Another important feature of the MECO is that it does not show a distinct δ13C negative peak, which is, instead, a diagnostic feature of the PETM and other hyperthermals. Negative δ13C excursions occur only in some of the records of the MECO and not always at the onset of the warming conditions2,11. Such isotopic signature, alongside the duration, suggests that the MECO was triggered by different factors from the transient warming events.

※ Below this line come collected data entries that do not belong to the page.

(** * CP2 POS System: the mutating handlers of Server/server.js

    A shallow embedding of the server's stock adjustment, sale commit,
    member registration and points update handlers over an explicit model
    of the MySQL connection they talk to, and the properties of the
    specification proved (or refuted) on it. *)

From Stdlib Require Import ZArith QArith String Ascii List Lia Bool.
From Stdlib Require Import DecimalString DecimalN Permutation.
Import ListNotations.

Open Scope string_scope.
Open Scope list_scope.
Open Scope Z_scope.

Set Implicit Arguments.
Set Warnings "-register-all".

(** ** JavaScript numbers of the identifier allocator

    [parseInt], [+ 1] and [String] of the allocator act on IEEE binary64
    values.  The only values that can arise there are NaN, the
    non-negative integers that binary64 represents, and +Infinity; an
    integer-valued double is kept as its exact value in [Z], with the
    rounding of every operation written out. *)
Module Num.

Inductive number : Type :=
| NaN
| Fin (z : Z)
| PosInf.

(** Round a non-negative integer to the nearest binary64 value, ties to
    the even significand; 2^1024 and above overflow to Infinity. *)
Definition round53 (z : Z) : number :=
  if z <? 2 ^ 53 then Fin z
  else
    let e := Z.log2 z - 52 in
    let q := Z.shiftr z e in
    let r := z - Z.shiftl q e in
    let half := Z.shiftl 1 (e - 1) in
    let q' := if (half <? r) || ((r =? half) && Z.odd q) then q + 1 else q in
    let v := Z.shiftl q' e in
    if 2 ^ 1024 <=? v then PosInf else Fin v.

(** [isNaN(n)]. *)
Definition isNaN (n : number) : bool :=
  match n with NaN => true | _ => false end.

(** [a > b]. *)
Definition gt (a b : number) : bool :=
  match a, b with
  | NaN, _ | _, NaN => false
  | Fin x, Fin y => y <? x
  | PosInf, Fin _ => true
  | PosInf, PosInf => false
  | Fin _, PosInf => false
  end.

(** [n + 1]. *)
Definition succ (n : number) : number :=
  match n with
  | NaN => NaN
  | Fin z => round53 (z + 1)
  | PosInf => PosInf
  end.

(** Decimal digits of a non-negative integer. *)
Definition decimal (z : Z) : string :=
  NilZero.string_of_uint (N.to_uint (Z.to_N z)).

Definition digit_val (c : ascii) : Z := Z.of_nat (nat_of_ascii c) - 48.

Definition is_digit (c : ascii) : bool :=
  (48 <=? Z.of_nat (nat_of_ascii c)) && (Z.of_nat (nat_of_ascii c) <=? 57).

(** Value of the leading decimal digits of [s], read left to right from
    [acc]; [seen] tells whether a digit was read. *)
Fixpoint leading_digits (s : string) (acc : Z) (seen : bool) : option Z :=
  match s with
  | String c r =>
      if is_digit c then leading_digits r (10 * acc + digit_val c) true
      else if seen then Some acc else None
  | EmptyString => if seen then Some acc else None
  end.

(** [parseInt(s, 10)] on a string that starts with its digits (the only
    strings the allocator passes: the text matched by [/\d+/]). *)
Definition parseInt (s : string) : number :=
  match leading_digits s 0 false with
  | Some z => round53 z
  | None => NaN
  end.

Definition reads_back (v x : Z) : bool :=
  match round53 v with Fin y => y =? x | _ => false end.

(** The decimal with the fewest significant digits that reads back as
    the double [x] (of [p] digits), tried from [k] digits on. *)
Fixpoint shortest (fuel : nat) (k p x : Z) : Z :=
  match fuel with
  | O => x
  | S f =>
      let unit := 10 ^ (p - k) in
      let lo := (x / unit) * unit in
      let hi := lo + unit in
      match reads_back lo x, reads_back hi x with
      | true, true =>
          if x - lo <? hi - x then lo
          else if hi - x <? x - lo then hi
          else if Z.even (lo / unit) then lo else hi
      | true, false => lo
      | false, true => hi
      | false, false => shortest f (k + 1) p x
      end
  end.

Fixpoint strip_zeros_rev (s : list ascii) : list ascii :=
  match s with
  | c :: r => if Ascii.eqb c "0" then strip_zeros_rev r else s
  | [] => []
  end.

Definition strip_trailing_zeros (s : string) : string :=
  string_of_list_ascii (rev (strip_zeros_rev (rev (list_ascii_of_string s)))).

(** Exponent notation of [String(x)] for an integer double of 22 digits
    or more. *)
Definition exponential (x : Z) : string :=
  let p := Z.of_nat (String.length (decimal x)) in
  let v := shortest 17 1 p x in
  let all := decimal v in
  let e := Z.of_nat (String.length all) - 1 in
  match strip_trailing_zeros all with
  | String d EmptyString => String d ("e+" ++ decimal e)
  | String d rest => String d ("." ++ rest ++ "e+" ++ decimal e)
  | EmptyString => "0"
  end.

(** [String(n)]: the fewest significant digits that read back as [n],
    filled up with zeros below 10^21 and in exponent notation from there
    on.  Below 2^53 every integer is a double of its own, and those
    digits are all its digits. *)
Definition toString (n : number) : string :=
  match n with
  | NaN => "NaN"
  | PosInf => "Infinity"
  | Fin z =>
      if z <? 2 ^ 53 then decimal z
      else if z <? 10 ^ 21
           then decimal (shortest 17 1 (Z.of_nat (String.length (decimal z)))
                           z)
           else exponential z
  end.

End Num.

(** [s.padStart(n, c)] for a one-character filler. *)
Fixpoint repeat_char (c : ascii) (n : nat) : string :=
  match n with
  | O => EmptyString
  | S k => String c (repeat_char c k)
  end.

Definition padStart (s : string) (n : nat) (c : ascii) : string :=
  (repeat_char c (n - String.length s) ++ s)%string.

(** ** JSON values of request bodies, statement parameters and columns

    A finite double is a rational number, and [JSON.parse] yields no
    NaN; a number is kept as that rational (a literal too large for a
    double, which parses to Infinity, is left out). *)
Inductive value : Type :=
| VUndef
| VNull
| VBool (b : bool)
| VNum (q : Q)
| VStr (s : string)
| VArr (l : list value)
| VObj (fields : list (string * value)).

Definition vint (z : Z) : value := VNum (inject_Z z).

(** [typeof v === 'number']. *)
Definition is_number (v : value) : bool :=
  match v with VNum _ => true | _ => false end.

(** [ToBoolean(v)]: the operand test of [!], [||] and [if]. *)
Definition truthy (v : value) : bool :=
  match v with
  | VUndef | VNull => false
  | VBool b => b
  | VNum q => negb (Qeq_bool q 0)
  | VStr s => negb (String.eqb s "")
  | VArr _ | VObj _ => true
  end.

(** [a || b]. *)
Definition js_or (a b : value) : value := if truthy a then a else b.

(** [v < 0] for [v] a number. *)
Definition lt_zero (v : value) : bool :=
  match v with
  | VNum q => negb (Qle_bool 0 q)
  | _ => false
  end.

(** [v.name]: reading a property throws a TypeError on [undefined] and
    [null] ([None]).  The handlers read only [id], [quantity], [price],
    [discount], [pointsEarned], [newTotalPoints] and the fields they
    destructure from the body; none of them is a property of an array, a
    string, a number or a boolean. *)
Fixpoint lookup (name : string) (fields : list (string * value)) : value :=
  match fields with
  | (k, v) :: r => if String.eqb k name then v else lookup name r
  | [] => VUndef
  end.

Definition get_prop (v : value) (name : string) : option value :=
  match v with
  | VUndef | VNull => None
  | VObj fields => Some (lookup name fields)
  | _ => Some VUndef
  end.

(** A string of the model holds the UTF-8 bytes of the JavaScript
    string.  A byte of the form 10xxxxxx continues the code point begun
    before it. *)
Definition is_continuation (c : ascii) : bool :=
  (128 <=? nat_of_ascii c)%nat && (nat_of_ascii c <? 192)%nat.

(** The code points of a string, each with its bytes. *)
Fixpoint code_points (s : string) : list string :=
  match s with
  | EmptyString => []
  | String c r =>
      match r with
      | String c' _ =>
          if is_continuation c' then
            match code_points r with
            | x :: xs => String c x :: xs
            | [] => [String c ""]
            end
          else String c "" :: code_points r
      | EmptyString => [String c ""]
      end
  end.

(** The elements [for (const x of v)] visits; [None] when [v] is not
    iterable.  A string is iterated code point by code point. *)
Definition iterate (v : value) : option (list value) :=
  match v with
  | VArr l => Some l
  | VStr s => Some (map VStr (code_points s))
  | _ => None
  end.

(** [s.match(/\d+/)]: the first maximal run of decimal digits, [None]
    for [null]. *)
Fixpoint take_digits (s : string) : string :=
  match s with
  | String c r => if Num.is_digit c then String c (take_digits r) else ""
  | EmptyString => ""
  end.

Fixpoint match_digits (s : string) : option string :=
  match s with
  | String c r =>
      if Num.is_digit c then Some (String c (take_digits r))
      else match_digits r
  | EmptyString => None
  end.

(** ** Identifier allocation (POST /api/members, lines 417-434) *)

(** One round of the [forEach]; [None] is the TypeError of [.match] on a
    [member_id] that is not a string. *)
Definition scan_member (maxNumber : Num.number) (member_id : value)
  : option Num.number :=
  match member_id with
  | VStr s =>
      match match_digits s with
      | Some matched =>
          let num := Num.parseInt matched in
          if negb (Num.isNaN num) && Num.gt num maxNumber then Some num
          else Some maxNumber
      | None => Some maxNumber
      end
  | _ => None
  end.

Fixpoint scan_members (maxNumber : Num.number) (ids : list value)
  : option Num.number :=
  match ids with
  | [] => Some maxNumber
  | id :: r =>
      match scan_member maxNumber id with
      | Some m => scan_members m r
      | None => None
      end
  end.

Definition nextMemberId (ids : list value) : option string :=
  match scan_members (Num.Fin 0) ids with
  | Some maxNumber =>
      let nextNumber := Num.succ maxNumber in
      Some ("M" ++ padStart (Num.toString nextNumber) 3 "0")%string
  | None => None
  end.

(** The allocator as the specification words it, on exact integers. *)
Definition digit_run_value (id : string) : Z :=
  match match_digits id with
  | Some run =>
      match Num.leading_digits run 0 false with Some z => z | None => 0 end
  | None => 0
  end.

Definition max_digit_run (ids : list string) : Z :=
  fold_right Z.max 0 (map digit_run_value ids).

Definition spec_nextMemberId (ids : list string) : string :=
  ("M" ++ padStart (Num.decimal (max_digit_run ids + 1)) 3 "0")%string.

(** ** The tables

    A row keeps, per column the handlers name, the value bound to it.
    The schema (column types, keys, collations) is not part of the
    server's source: a stored value is the bound parameter, a rejected
    statement is a fault of the engine (see [fails] below), and the
    comparison of a [WHERE] clause is a parameter of the model. *)
Record InventoryRow : Type := mkInventory {
  inv_id : value;
  inv_stock : value;
  inv_columns : list (string * value)   (* the other columns of SELECT * *)
}.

Here we present a new stable isotopes record of the MECO event from eastern Turkey. Our data are from three foraminiferal genera dwelling at different depths throughout the water column, showing signals from the bottom, thermocline, and surface. Our results show that the warming peak of the MECO is slightly preceded by a negative δ13C anomaly, but it is also followed by a δ13C increase. By comparison with isotopic records from other oceanic basins we show that the MECO is characterized by high carbon cycle instability and occurs soon after a minimum in both 400 kyr and 2.4 Myr eccentricities, suggesting a possible causal link. All evidence indicates that the MECO was different from the Cenozoic hyperthermals, but had several features in common with the Oceanic Anoxic Events of the Cretaceous.

Results

Carbon and oxygen stable isotopes from the Baskil section

The Baskil section consists of a mixed carbonate-siliciclastic succession encompassing a highly continuous and expanded stratigraphic record of the Bartonian stage (41.2–37.8 Ma) in eastern Turkey (Fig. 1). This section was dated with various well-preserved groups of microfossils, such as planktonic foraminifera, calcareous nannofossils, and large benthic foraminifera, as well as magnetostratigraphy12.

Figure 1
figure 1

(a) Geographic maps showing the location of the studied area. The base of the terrain map is from Google Maps (Map data©2019 Google; https://www.google.com/maps/@38.6360375,38.9277941,10z/data=!5m1!1e4); the satellite map of Turkey at the top right corner is from Google Earth (Map data©2018 Google; https://www.google.com/maps/); the globe at the top left corner was made using Python 3.4.3-0 with Matplotlib59. (b) Paleogeographic map of the eastern part of the Neo Tethys at 40 Ma, showing the paleogeographic location of the studied area (generated with the ODSN Plate Tectonic Reconstruction Service, 2011; http://www.odsn.de/odsn/services/paleomap/paleomap.html).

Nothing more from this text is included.